Task directions
Filter the entries down to the lines holding "specialize", then copy those lines.

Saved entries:

┌──

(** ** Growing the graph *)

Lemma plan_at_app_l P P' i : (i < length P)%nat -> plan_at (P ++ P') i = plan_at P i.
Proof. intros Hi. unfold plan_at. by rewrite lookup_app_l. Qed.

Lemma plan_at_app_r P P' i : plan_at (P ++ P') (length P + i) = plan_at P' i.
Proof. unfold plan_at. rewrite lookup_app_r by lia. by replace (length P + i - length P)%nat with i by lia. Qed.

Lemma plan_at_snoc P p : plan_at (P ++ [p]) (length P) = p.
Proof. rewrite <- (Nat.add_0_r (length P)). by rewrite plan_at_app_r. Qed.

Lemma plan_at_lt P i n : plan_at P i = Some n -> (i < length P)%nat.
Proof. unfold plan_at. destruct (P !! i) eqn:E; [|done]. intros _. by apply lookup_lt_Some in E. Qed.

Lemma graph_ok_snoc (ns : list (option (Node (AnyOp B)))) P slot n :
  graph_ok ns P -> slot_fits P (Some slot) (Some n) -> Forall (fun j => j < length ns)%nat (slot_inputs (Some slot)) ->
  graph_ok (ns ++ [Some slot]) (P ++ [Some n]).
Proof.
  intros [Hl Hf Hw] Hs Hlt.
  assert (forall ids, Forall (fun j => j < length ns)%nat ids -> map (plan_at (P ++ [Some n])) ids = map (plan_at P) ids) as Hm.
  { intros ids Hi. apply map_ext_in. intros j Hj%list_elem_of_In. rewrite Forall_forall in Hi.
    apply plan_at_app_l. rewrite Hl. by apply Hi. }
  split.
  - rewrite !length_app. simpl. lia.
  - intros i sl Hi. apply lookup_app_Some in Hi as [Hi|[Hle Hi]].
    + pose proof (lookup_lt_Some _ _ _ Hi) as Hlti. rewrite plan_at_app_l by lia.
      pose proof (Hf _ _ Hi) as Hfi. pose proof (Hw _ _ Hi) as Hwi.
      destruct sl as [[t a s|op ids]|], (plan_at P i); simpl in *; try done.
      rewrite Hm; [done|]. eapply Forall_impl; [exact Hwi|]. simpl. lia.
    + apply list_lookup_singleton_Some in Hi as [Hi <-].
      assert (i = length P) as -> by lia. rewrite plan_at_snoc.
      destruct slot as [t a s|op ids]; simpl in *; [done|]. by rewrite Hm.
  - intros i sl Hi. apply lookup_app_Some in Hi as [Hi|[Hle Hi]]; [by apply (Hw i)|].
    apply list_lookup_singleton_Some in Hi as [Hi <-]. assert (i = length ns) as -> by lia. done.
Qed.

└──
┌──

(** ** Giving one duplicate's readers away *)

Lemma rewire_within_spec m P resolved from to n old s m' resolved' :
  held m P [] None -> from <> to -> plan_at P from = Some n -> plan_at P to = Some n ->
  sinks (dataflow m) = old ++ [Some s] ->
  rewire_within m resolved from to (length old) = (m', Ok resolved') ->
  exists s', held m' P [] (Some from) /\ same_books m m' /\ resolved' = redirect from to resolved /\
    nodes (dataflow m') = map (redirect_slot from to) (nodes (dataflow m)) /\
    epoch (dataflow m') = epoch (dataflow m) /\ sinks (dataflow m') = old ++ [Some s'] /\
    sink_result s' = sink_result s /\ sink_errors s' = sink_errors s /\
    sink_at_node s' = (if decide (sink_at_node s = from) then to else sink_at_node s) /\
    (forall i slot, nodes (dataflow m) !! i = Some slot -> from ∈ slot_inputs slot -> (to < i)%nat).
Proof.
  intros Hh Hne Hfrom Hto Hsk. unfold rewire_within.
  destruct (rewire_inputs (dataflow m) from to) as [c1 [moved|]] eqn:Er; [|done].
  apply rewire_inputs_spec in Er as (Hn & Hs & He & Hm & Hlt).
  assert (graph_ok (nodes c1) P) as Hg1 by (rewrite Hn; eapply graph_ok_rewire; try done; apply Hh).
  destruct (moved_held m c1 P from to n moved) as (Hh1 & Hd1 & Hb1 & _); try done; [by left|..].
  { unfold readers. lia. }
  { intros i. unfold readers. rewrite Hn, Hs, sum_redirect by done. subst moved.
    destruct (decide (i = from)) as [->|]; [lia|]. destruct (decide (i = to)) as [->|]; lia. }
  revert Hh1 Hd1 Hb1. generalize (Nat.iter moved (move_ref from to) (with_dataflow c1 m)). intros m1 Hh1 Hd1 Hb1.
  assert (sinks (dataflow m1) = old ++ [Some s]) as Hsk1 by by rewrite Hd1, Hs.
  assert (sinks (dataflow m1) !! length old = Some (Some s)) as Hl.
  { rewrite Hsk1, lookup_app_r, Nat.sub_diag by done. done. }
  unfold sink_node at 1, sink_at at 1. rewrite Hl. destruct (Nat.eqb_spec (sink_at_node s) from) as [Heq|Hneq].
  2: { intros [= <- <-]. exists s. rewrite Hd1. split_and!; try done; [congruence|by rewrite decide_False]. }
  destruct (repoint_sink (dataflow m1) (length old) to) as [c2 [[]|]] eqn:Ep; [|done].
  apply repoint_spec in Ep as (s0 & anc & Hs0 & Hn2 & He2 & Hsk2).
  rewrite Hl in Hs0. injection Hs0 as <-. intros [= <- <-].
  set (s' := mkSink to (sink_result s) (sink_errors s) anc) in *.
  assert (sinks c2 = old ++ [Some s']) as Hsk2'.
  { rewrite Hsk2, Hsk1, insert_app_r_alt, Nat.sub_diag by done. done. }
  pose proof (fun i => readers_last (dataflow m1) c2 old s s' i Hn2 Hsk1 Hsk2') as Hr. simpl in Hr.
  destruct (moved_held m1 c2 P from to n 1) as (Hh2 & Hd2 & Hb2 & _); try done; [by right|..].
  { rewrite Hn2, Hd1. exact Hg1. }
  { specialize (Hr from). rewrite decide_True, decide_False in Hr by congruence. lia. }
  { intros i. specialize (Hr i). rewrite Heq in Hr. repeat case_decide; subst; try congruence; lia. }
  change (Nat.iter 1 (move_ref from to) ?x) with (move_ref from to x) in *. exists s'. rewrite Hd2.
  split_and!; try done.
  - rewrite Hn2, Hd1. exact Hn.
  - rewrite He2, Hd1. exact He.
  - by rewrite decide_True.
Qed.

└──
┌──

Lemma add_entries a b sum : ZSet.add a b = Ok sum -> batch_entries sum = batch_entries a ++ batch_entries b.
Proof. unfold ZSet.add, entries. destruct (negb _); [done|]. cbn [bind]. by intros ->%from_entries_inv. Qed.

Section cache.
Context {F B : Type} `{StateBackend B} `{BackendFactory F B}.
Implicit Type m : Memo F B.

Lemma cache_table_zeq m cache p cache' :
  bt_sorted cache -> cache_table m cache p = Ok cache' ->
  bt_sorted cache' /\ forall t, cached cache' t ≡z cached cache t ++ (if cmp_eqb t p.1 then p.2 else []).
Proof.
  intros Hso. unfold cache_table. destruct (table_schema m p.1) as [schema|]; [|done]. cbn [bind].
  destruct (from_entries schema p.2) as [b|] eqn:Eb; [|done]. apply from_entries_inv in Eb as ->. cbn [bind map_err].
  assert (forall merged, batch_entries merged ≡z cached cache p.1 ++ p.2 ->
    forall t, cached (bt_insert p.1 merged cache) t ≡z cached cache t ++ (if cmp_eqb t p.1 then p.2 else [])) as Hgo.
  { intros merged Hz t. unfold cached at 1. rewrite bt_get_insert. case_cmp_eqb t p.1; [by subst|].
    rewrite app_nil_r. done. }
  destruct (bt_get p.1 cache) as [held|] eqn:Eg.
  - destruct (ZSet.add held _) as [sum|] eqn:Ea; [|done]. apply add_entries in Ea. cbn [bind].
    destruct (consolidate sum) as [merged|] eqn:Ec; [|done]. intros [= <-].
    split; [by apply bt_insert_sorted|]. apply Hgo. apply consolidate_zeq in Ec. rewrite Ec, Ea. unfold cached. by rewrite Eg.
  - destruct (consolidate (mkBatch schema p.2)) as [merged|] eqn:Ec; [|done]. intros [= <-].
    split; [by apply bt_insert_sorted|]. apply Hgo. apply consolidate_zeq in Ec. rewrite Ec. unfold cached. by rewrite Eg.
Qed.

└──

Solution for this exercise
  { specialize (Hr from). rewrite decide_True, decide_False in Hr by congruence. lia. }
  { intros i. specialize (Hr i). rewrite Heq in Hr. repeat case_decide; subst; try congruence; lia. }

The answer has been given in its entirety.